**YOUR ASSIGNMENT**
Using the material that follows, output exactly the lines from the one containing "Lemma addr_index_wraps d" through the one containing "rewrite bind_ok with (a := db s1)", with both ends kept.

**DATA EXCERPTS**
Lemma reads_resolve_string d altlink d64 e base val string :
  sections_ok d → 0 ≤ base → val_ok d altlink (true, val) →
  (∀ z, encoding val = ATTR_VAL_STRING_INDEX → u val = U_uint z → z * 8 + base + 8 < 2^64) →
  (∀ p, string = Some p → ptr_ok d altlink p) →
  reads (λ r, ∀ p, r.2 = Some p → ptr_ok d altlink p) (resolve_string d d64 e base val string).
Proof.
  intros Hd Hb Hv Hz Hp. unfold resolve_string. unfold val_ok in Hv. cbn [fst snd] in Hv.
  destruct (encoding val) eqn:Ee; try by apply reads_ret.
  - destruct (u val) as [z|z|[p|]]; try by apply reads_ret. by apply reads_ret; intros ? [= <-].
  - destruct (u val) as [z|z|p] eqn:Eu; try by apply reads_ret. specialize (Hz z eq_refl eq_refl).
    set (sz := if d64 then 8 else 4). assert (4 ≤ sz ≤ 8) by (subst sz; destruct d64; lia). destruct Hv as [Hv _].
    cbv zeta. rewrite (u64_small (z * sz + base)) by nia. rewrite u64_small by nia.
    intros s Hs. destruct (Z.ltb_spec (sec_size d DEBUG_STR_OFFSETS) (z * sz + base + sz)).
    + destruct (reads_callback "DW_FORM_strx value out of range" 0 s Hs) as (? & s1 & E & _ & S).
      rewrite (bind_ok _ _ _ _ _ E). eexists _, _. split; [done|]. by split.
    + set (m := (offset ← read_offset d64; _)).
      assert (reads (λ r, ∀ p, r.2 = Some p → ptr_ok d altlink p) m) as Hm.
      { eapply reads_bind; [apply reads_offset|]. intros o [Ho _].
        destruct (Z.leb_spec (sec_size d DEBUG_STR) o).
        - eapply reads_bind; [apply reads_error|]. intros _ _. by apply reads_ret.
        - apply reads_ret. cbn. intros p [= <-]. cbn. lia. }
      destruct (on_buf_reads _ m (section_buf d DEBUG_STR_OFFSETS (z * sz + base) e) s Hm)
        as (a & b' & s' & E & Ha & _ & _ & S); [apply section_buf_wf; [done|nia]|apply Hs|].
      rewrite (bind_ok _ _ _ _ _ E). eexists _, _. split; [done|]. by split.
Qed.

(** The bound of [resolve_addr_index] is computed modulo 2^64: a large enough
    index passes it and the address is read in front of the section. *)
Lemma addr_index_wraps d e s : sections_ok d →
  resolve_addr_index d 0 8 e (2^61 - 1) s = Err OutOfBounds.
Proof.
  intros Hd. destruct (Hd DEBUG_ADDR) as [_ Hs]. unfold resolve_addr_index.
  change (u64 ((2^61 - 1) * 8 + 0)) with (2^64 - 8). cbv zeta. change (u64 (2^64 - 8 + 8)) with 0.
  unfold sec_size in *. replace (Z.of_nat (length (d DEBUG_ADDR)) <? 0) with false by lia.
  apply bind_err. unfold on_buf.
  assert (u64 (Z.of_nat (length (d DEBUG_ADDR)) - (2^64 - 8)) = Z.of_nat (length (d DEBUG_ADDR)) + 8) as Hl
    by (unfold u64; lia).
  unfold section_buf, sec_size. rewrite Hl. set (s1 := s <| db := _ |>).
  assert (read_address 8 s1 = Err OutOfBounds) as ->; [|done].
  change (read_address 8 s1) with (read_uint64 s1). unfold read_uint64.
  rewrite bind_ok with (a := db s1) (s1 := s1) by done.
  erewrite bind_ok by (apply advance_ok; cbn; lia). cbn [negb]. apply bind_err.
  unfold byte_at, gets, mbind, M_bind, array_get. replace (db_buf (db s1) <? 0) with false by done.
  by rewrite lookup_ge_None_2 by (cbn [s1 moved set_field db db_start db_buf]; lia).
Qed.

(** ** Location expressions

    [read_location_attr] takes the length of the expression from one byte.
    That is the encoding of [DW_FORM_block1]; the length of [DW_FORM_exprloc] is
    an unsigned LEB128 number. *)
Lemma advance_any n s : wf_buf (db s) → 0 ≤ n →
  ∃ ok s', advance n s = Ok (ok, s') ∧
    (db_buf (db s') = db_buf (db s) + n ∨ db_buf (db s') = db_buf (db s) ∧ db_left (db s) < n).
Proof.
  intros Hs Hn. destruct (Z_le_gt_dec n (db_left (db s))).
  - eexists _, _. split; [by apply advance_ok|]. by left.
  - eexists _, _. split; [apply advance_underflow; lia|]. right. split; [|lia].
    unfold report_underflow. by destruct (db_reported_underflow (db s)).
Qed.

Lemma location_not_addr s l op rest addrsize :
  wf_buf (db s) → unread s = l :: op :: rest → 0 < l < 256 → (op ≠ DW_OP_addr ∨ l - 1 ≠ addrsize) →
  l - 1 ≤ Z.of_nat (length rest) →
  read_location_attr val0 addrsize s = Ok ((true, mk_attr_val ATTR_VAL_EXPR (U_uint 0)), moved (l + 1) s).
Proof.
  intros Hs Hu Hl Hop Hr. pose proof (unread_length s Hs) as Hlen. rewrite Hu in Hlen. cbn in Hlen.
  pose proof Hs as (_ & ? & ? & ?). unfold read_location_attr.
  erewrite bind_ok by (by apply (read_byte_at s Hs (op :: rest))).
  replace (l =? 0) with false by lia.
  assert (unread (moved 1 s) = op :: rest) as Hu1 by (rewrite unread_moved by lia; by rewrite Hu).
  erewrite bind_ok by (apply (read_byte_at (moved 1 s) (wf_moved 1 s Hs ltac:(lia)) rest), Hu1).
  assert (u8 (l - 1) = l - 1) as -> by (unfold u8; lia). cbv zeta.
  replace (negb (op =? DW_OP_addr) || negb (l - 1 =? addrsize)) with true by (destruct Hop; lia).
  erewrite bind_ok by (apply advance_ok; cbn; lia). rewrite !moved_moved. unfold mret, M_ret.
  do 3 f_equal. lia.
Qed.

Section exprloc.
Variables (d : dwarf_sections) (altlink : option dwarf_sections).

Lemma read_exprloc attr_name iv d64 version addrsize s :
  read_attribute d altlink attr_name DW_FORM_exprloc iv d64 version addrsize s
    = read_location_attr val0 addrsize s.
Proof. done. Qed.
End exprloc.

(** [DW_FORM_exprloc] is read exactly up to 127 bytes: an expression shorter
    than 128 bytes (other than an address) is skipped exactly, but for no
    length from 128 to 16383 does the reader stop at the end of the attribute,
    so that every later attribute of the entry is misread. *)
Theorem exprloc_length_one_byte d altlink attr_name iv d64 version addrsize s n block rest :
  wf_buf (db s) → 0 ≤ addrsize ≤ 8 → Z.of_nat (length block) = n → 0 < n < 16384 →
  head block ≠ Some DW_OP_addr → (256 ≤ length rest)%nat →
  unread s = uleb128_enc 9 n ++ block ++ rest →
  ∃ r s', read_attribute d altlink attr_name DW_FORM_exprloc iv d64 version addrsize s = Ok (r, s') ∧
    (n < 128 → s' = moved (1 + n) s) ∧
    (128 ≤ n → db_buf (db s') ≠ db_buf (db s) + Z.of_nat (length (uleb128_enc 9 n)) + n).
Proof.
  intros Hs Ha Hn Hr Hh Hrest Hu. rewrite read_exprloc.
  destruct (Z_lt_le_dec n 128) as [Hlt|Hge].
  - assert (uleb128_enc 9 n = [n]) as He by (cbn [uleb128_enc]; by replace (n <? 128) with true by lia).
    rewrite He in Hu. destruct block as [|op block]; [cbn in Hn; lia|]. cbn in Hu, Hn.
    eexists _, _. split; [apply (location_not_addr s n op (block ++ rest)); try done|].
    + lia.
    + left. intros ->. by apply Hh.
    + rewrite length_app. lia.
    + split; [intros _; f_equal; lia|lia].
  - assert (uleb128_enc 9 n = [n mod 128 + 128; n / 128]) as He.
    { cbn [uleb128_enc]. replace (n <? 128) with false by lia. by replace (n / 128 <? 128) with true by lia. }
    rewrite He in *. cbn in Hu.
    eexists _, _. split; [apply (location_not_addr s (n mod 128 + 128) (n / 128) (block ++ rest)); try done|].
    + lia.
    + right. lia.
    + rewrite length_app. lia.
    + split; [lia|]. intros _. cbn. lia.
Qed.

---

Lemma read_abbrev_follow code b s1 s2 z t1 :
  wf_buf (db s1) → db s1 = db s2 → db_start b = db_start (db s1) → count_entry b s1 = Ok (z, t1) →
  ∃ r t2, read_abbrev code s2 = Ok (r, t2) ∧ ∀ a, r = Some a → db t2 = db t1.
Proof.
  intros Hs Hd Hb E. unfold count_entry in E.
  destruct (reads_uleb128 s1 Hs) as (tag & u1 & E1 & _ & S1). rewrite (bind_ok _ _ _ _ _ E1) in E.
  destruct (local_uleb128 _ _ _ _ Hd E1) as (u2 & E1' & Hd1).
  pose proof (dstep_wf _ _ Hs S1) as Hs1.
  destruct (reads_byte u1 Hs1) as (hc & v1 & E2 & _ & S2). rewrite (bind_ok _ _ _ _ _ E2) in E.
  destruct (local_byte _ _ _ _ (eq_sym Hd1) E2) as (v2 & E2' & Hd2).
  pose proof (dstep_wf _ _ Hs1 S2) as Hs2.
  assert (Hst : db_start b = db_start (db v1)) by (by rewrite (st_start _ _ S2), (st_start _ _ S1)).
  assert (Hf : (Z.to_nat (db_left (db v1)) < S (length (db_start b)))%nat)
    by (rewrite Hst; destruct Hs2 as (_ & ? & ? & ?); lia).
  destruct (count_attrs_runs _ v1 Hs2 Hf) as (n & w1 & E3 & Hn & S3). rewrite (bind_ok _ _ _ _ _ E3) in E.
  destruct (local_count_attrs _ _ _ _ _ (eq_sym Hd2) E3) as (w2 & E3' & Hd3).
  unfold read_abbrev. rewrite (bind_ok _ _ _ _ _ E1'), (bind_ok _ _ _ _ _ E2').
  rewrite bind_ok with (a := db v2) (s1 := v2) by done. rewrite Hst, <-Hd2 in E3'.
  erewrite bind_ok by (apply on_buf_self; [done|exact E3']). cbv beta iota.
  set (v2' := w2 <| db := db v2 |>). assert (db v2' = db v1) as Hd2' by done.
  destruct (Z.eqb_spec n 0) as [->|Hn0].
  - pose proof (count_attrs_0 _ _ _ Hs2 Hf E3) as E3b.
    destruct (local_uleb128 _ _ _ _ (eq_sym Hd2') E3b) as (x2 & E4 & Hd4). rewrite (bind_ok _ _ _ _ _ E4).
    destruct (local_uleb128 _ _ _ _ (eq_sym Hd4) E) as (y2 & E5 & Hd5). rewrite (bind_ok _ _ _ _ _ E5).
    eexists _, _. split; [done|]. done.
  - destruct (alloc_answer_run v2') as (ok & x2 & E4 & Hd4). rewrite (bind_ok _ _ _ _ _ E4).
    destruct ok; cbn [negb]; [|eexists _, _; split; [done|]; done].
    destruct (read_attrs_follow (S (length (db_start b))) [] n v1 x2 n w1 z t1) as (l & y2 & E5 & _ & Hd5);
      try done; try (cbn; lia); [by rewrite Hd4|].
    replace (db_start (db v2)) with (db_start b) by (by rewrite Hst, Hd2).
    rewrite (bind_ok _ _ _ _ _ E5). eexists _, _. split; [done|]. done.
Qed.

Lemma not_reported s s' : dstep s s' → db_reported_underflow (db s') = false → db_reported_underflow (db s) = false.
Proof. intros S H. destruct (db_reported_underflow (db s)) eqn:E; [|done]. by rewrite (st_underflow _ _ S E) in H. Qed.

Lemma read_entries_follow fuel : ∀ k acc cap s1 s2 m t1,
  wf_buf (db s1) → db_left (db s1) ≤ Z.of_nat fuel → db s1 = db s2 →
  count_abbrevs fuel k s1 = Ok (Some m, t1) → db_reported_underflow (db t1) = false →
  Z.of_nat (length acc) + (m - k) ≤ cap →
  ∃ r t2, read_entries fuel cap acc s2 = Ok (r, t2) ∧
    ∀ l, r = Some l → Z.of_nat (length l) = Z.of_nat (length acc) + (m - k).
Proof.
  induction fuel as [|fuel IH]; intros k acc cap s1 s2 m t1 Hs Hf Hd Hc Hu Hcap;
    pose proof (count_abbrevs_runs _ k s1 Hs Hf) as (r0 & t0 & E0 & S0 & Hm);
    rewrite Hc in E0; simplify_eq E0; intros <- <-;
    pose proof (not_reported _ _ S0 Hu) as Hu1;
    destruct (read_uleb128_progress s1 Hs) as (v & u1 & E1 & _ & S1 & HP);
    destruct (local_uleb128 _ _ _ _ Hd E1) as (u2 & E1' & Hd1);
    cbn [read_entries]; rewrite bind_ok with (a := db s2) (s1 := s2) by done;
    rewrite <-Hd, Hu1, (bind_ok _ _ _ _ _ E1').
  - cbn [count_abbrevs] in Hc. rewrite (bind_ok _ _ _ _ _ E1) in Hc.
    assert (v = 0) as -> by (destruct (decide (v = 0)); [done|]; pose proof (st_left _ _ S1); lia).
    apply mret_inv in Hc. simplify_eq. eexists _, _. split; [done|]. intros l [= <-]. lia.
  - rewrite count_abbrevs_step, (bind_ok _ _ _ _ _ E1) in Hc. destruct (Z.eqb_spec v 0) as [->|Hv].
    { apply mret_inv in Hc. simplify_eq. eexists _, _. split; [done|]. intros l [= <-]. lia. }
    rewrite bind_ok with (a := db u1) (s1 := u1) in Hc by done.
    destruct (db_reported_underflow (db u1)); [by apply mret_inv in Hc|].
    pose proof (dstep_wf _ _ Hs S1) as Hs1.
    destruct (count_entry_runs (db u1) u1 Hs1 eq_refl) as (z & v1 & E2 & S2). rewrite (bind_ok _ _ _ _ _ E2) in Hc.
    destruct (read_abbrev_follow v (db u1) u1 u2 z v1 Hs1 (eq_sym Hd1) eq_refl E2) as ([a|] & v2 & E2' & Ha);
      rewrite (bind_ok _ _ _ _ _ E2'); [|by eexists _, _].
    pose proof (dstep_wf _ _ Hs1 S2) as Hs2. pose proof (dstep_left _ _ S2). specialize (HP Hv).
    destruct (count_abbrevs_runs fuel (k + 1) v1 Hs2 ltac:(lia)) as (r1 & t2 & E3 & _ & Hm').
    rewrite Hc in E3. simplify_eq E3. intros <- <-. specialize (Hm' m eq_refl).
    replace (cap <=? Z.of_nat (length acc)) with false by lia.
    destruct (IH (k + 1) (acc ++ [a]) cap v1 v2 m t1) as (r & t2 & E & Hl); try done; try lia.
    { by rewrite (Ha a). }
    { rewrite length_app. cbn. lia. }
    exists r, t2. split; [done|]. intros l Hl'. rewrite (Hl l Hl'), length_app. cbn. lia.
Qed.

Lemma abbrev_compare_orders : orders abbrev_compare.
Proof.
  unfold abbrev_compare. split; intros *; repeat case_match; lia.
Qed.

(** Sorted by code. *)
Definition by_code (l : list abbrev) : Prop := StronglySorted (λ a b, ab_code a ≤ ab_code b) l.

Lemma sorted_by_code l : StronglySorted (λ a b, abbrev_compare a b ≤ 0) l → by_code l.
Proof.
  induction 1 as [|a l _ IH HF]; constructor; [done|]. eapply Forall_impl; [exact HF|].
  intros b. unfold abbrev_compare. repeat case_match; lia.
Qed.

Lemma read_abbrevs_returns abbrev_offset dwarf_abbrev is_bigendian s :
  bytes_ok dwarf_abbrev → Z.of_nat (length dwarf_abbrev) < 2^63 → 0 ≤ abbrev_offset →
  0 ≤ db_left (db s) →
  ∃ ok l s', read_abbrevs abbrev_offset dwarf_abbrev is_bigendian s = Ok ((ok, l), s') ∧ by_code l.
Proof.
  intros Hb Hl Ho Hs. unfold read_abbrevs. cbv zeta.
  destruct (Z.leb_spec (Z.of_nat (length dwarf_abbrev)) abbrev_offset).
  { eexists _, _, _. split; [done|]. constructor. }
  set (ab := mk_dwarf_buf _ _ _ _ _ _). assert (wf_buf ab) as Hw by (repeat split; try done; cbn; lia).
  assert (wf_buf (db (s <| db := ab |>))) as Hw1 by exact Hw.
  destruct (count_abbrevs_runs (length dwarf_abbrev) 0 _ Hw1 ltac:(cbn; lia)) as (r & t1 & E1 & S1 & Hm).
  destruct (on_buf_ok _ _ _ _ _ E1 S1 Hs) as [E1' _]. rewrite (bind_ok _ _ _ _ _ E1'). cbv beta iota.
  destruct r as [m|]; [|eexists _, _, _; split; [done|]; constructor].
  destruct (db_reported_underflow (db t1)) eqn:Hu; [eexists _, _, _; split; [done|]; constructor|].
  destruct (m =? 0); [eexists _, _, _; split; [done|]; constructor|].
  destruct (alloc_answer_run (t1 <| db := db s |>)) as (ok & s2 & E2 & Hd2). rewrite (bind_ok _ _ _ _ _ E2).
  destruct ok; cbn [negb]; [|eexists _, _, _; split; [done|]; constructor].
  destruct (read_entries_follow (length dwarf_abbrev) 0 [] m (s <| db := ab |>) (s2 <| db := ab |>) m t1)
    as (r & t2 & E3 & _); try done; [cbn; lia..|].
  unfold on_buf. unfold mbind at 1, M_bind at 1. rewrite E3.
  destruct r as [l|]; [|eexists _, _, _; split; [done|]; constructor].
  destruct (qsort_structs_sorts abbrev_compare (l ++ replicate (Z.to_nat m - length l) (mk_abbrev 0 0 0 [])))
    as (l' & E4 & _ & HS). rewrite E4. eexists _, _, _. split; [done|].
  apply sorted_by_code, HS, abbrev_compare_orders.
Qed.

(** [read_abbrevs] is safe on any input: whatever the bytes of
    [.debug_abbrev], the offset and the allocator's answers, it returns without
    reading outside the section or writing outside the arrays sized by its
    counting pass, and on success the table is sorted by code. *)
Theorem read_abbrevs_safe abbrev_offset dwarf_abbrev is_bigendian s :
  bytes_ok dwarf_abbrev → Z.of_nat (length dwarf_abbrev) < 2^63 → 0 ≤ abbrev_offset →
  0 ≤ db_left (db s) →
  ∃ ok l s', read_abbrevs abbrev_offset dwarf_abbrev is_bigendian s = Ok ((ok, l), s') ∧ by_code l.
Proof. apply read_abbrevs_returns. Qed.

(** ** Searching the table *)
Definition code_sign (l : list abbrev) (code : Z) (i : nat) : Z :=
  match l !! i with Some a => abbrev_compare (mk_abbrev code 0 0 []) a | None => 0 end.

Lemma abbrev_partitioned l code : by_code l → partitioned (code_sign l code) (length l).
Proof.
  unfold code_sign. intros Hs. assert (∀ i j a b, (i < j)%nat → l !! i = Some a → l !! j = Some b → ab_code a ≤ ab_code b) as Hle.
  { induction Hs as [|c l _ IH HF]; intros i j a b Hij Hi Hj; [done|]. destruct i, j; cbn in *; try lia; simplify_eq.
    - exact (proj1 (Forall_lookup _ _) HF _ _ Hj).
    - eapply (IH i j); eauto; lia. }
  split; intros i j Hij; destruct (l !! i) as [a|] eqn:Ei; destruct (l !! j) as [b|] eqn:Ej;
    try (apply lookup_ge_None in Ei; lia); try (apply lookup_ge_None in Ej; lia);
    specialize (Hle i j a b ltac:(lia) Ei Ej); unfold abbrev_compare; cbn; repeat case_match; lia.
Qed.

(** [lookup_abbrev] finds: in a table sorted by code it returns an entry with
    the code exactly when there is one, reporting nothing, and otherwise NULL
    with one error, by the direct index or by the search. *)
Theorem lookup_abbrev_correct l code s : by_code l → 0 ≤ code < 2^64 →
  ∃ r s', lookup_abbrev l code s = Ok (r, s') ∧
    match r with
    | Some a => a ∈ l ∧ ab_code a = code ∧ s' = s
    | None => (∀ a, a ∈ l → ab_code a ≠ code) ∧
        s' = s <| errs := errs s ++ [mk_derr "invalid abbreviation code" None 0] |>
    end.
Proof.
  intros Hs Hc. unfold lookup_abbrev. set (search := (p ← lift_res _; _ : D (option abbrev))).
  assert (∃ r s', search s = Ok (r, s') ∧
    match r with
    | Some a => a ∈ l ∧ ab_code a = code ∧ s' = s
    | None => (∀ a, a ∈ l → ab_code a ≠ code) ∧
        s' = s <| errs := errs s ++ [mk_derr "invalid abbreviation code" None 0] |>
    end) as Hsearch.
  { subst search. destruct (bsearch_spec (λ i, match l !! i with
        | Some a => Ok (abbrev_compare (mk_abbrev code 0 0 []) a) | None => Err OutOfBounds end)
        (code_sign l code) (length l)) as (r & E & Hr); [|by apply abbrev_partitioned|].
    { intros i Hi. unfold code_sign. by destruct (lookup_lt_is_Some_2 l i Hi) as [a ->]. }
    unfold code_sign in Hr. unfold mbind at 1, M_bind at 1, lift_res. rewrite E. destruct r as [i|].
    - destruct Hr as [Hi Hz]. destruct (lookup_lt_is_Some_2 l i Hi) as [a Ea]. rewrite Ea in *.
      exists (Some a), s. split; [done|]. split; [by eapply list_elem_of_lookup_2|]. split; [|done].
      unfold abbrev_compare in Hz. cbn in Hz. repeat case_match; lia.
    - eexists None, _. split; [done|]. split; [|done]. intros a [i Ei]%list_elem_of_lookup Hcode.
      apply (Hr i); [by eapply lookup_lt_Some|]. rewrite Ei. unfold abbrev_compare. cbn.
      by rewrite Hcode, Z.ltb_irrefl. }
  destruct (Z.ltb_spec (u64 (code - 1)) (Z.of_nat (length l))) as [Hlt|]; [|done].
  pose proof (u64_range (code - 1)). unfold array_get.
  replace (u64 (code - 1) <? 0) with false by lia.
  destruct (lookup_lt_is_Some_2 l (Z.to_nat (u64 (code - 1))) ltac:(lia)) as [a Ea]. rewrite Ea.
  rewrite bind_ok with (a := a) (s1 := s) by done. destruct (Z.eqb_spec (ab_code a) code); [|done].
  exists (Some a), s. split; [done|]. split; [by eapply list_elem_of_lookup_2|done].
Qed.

---

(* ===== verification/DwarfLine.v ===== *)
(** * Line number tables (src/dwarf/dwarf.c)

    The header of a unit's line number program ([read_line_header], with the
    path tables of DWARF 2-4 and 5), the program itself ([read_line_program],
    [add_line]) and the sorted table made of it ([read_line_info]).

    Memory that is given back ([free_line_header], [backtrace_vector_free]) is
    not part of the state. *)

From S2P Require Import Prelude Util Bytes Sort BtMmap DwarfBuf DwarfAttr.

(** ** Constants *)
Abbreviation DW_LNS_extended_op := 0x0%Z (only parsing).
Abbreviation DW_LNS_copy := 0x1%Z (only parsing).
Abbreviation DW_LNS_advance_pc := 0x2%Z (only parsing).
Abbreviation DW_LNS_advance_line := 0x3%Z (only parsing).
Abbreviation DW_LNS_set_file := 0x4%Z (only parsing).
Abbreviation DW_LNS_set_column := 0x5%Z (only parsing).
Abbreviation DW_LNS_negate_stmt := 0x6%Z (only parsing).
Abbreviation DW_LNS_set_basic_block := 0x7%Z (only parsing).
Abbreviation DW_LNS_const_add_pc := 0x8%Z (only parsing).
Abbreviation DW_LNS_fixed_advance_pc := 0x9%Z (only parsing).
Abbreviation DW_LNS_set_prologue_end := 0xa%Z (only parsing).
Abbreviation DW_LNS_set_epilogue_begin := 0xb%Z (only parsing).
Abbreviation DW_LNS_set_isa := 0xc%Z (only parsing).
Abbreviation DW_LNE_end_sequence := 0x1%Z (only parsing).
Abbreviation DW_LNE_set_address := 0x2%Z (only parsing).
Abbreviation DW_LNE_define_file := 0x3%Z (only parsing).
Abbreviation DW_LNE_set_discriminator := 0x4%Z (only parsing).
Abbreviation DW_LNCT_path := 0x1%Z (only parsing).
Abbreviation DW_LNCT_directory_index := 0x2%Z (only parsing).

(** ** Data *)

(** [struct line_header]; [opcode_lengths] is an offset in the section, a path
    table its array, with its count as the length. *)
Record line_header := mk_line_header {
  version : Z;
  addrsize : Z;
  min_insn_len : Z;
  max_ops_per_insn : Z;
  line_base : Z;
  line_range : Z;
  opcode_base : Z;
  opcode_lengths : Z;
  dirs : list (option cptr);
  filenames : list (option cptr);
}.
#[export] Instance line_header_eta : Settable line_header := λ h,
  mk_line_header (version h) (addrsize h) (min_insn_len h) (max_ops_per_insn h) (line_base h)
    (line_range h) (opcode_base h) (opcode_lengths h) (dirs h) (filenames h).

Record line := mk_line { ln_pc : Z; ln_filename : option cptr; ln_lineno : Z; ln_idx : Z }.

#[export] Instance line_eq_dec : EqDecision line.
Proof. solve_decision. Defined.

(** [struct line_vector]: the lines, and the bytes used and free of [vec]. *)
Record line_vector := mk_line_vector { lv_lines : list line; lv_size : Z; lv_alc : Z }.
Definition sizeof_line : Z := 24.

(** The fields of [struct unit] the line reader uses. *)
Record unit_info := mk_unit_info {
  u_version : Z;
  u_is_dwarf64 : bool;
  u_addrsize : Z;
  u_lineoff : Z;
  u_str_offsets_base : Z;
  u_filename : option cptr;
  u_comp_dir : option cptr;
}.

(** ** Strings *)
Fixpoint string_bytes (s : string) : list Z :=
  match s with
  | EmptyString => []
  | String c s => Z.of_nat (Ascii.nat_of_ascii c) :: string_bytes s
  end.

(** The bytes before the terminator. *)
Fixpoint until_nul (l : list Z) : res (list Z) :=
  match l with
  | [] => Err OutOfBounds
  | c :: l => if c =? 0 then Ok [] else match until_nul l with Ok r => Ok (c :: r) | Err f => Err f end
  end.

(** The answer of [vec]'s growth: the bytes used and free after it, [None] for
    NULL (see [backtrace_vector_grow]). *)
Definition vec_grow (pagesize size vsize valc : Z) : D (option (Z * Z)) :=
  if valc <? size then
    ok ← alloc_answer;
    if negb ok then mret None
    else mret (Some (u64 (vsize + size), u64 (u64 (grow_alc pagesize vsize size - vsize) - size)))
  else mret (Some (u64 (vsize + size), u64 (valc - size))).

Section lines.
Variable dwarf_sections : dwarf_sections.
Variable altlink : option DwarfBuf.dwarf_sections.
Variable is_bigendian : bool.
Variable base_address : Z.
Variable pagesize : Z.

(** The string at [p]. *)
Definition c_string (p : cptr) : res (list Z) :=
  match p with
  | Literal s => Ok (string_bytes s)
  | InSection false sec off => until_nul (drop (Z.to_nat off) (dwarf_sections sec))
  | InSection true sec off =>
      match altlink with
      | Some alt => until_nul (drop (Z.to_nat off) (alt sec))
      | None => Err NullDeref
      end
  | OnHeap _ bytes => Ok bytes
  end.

**EXPECTED OUTPUT**
Lemma addr_index_wraps d e s : sections_ok d →
  resolve_addr_index d 0 8 e (2^61 - 1) s = Err OutOfBounds.
Proof.
  intros Hd. destruct (Hd DEBUG_ADDR) as [_ Hs]. unfold resolve_addr_index.
  change (u64 ((2^61 - 1) * 8 + 0)) with (2^64 - 8). cbv zeta. change (u64 (2^64 - 8 + 8)) with 0.
  unfold sec_size in *. replace (Z.of_nat (length (d DEBUG_ADDR)) <? 0) with false by lia.
  apply bind_err. unfold on_buf.
  assert (u64 (Z.of_nat (length (d DEBUG_ADDR)) - (2^64 - 8)) = Z.of_nat (length (d DEBUG_ADDR)) + 8) as Hl
    by (unfold u64; lia).
  unfold section_buf, sec_size. rewrite Hl. set (s1 := s <| db := _ |>).
  assert (read_address 8 s1 = Err OutOfBounds) as ->; [|done].
  change (read_address 8 s1) with (read_uint64 s1). unfold read_uint64.
  rewrite bind_ok with (a := db s1) (s1 := s1) by done.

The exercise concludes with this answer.